→ Exercise goal
From the entries below, copy every line holding the word "tagcount".

→ Exercise inputs
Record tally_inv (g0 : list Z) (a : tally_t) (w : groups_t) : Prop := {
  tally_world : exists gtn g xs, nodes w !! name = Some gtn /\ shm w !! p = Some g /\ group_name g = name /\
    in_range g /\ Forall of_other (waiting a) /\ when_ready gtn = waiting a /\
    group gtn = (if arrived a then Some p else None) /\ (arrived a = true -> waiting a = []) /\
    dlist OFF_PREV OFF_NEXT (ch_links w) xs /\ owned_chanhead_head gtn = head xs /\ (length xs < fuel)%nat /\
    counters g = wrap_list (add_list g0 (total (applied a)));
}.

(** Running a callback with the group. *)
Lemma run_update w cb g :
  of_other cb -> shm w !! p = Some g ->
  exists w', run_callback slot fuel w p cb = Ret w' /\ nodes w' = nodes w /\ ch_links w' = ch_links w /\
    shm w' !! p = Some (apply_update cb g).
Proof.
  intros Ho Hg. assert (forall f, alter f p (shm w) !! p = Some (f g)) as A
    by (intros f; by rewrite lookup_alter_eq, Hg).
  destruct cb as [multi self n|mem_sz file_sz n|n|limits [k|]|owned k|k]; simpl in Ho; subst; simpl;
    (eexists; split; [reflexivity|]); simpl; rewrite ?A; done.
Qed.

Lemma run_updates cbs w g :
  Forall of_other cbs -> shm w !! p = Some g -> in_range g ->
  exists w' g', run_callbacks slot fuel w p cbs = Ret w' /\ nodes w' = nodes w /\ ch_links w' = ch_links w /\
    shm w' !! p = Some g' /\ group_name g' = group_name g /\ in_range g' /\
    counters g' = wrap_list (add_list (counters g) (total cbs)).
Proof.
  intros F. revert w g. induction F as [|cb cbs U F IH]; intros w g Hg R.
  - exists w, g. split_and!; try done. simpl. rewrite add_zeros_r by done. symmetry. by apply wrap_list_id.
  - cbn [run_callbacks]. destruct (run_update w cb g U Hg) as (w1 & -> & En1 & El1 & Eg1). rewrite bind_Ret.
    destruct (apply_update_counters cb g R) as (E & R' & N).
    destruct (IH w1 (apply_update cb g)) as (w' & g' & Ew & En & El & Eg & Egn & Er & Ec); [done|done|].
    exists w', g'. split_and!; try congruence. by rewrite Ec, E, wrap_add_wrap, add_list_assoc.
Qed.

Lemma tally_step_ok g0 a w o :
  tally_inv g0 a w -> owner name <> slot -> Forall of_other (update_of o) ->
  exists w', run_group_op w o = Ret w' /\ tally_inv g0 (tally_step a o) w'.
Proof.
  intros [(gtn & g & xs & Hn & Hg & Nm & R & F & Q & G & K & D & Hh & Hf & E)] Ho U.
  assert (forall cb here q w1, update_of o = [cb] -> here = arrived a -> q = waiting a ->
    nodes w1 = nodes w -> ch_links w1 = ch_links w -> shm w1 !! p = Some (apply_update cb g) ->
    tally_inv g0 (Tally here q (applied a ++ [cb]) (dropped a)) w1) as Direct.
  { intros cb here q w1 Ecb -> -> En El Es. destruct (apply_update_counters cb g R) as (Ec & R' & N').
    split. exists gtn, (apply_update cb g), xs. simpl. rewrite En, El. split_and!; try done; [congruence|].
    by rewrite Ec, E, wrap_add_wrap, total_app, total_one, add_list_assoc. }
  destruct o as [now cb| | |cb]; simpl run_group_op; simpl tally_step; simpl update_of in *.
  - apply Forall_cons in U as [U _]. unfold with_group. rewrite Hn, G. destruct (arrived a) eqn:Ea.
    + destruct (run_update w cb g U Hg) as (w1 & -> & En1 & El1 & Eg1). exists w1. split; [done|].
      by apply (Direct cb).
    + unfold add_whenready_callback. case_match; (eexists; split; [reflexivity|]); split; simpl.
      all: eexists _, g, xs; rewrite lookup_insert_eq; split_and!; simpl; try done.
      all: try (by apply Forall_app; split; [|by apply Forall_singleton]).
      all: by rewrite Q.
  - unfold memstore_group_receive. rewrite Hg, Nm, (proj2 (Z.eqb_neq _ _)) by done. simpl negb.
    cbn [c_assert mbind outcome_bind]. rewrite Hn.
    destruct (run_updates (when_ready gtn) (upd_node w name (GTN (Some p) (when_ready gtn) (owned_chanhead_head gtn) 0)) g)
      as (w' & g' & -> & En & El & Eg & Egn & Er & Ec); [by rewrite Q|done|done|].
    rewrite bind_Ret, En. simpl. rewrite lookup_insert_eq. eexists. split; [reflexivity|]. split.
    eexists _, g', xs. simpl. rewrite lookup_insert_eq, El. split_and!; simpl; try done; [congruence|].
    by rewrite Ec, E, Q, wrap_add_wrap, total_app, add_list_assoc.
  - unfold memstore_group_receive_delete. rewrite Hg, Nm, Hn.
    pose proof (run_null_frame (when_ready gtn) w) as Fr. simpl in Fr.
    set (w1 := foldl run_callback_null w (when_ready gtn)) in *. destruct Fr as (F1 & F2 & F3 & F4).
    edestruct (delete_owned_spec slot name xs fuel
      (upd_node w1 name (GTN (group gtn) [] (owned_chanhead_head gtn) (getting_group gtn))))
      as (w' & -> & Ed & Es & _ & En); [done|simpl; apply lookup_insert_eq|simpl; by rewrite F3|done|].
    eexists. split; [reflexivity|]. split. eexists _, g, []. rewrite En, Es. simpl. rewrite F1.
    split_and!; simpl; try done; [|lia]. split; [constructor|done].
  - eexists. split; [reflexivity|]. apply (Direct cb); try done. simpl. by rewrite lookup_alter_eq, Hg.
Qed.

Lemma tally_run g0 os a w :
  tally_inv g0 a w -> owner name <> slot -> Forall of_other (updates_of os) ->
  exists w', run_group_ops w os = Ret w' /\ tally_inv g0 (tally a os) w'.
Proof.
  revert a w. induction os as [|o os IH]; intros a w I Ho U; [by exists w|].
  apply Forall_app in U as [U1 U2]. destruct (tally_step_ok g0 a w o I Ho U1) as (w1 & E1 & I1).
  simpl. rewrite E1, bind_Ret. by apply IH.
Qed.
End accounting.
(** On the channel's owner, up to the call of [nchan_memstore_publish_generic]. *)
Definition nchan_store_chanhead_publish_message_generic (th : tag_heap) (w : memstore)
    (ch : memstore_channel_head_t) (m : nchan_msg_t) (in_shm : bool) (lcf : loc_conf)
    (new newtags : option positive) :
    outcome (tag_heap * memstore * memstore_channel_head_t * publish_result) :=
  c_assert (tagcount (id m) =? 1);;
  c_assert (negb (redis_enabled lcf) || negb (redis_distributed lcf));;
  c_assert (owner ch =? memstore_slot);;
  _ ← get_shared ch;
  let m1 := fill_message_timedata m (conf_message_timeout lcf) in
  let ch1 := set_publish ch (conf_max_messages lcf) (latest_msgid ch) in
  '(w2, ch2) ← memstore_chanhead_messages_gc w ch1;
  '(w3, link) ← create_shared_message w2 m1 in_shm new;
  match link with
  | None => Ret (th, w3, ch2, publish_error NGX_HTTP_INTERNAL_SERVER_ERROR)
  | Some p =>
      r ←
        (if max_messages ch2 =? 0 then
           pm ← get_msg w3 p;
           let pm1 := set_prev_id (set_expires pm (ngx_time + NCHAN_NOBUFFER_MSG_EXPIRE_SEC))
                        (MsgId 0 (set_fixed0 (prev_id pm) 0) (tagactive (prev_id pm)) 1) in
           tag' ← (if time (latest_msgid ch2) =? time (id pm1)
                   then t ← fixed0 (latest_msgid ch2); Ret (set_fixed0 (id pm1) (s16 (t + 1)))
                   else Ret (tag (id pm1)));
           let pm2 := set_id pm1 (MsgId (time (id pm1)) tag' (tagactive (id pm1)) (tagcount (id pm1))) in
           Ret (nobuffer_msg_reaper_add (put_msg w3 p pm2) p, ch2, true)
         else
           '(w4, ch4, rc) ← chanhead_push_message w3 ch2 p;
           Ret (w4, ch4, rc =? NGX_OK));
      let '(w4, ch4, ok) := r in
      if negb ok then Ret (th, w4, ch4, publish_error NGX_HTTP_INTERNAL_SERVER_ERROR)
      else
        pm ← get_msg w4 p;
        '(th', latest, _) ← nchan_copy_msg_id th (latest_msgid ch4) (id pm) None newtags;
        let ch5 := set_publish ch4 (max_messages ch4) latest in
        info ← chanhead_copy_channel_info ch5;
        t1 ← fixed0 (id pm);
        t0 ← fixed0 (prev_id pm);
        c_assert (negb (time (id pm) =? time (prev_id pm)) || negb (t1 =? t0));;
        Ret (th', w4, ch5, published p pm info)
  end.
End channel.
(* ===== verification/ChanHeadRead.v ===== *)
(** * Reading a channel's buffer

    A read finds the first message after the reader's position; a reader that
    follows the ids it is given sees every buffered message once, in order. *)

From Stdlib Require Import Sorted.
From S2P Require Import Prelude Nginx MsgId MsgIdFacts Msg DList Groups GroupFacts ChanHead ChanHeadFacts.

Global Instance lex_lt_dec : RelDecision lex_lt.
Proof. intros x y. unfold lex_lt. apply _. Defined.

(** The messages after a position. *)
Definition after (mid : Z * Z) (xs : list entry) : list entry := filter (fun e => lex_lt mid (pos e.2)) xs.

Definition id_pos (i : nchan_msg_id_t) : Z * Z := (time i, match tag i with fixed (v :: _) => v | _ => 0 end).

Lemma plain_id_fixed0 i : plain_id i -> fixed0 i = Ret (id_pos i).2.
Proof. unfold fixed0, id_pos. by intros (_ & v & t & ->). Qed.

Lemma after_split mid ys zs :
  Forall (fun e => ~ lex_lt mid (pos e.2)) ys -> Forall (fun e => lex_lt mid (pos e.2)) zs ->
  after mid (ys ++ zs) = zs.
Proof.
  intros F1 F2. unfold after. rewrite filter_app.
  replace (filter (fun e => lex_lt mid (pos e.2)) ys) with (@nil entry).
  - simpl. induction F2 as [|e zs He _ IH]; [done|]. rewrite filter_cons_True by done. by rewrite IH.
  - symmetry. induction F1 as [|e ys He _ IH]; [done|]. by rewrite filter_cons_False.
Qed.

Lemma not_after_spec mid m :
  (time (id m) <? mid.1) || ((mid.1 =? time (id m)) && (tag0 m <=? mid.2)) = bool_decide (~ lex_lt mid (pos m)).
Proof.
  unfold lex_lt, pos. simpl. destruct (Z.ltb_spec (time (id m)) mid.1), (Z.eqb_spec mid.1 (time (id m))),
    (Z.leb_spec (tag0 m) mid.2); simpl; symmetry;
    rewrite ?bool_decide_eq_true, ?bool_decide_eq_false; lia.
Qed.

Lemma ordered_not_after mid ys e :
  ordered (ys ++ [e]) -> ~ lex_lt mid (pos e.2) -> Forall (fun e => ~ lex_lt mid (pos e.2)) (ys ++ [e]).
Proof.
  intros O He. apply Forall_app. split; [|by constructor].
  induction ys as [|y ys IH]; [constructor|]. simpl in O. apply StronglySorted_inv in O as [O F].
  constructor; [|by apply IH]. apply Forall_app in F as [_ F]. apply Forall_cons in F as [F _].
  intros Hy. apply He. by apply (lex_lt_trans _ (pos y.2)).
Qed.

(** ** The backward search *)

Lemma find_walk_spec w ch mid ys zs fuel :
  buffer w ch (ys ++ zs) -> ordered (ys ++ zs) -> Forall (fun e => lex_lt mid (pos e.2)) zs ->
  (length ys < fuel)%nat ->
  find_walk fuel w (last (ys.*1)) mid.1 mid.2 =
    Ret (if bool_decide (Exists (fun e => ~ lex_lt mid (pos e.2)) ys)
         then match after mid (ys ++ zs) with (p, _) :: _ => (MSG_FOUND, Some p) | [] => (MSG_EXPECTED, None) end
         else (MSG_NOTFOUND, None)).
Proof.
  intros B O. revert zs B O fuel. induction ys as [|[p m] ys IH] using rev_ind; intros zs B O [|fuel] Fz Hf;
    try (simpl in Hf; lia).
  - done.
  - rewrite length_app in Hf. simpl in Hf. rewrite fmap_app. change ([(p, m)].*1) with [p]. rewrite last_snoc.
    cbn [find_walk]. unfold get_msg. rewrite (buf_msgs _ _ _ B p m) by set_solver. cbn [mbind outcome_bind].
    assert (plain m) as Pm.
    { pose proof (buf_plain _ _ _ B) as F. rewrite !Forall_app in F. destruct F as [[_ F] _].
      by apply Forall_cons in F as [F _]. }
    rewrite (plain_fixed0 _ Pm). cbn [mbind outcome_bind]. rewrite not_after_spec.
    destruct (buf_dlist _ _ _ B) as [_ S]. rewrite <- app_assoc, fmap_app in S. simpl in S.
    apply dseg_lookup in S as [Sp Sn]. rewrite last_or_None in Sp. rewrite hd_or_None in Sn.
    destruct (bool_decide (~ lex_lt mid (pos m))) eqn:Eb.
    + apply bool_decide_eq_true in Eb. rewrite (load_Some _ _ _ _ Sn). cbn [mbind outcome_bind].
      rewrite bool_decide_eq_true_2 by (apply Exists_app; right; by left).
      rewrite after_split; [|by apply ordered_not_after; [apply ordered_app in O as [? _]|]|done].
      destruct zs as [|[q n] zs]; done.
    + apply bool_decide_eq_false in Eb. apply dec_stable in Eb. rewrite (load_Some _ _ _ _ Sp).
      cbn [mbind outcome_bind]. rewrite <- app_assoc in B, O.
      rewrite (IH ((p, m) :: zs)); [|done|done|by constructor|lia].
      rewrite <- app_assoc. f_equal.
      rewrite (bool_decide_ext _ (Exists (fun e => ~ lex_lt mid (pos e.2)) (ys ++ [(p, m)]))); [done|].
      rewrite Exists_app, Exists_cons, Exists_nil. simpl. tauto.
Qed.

→ Task result
  c_assert (tagcount (id m) =? 1);;
           let pm2 := set_id pm1 (MsgId (time (id pm1)) tag' (tagactive (id pm1)) (tagcount (id pm1))) in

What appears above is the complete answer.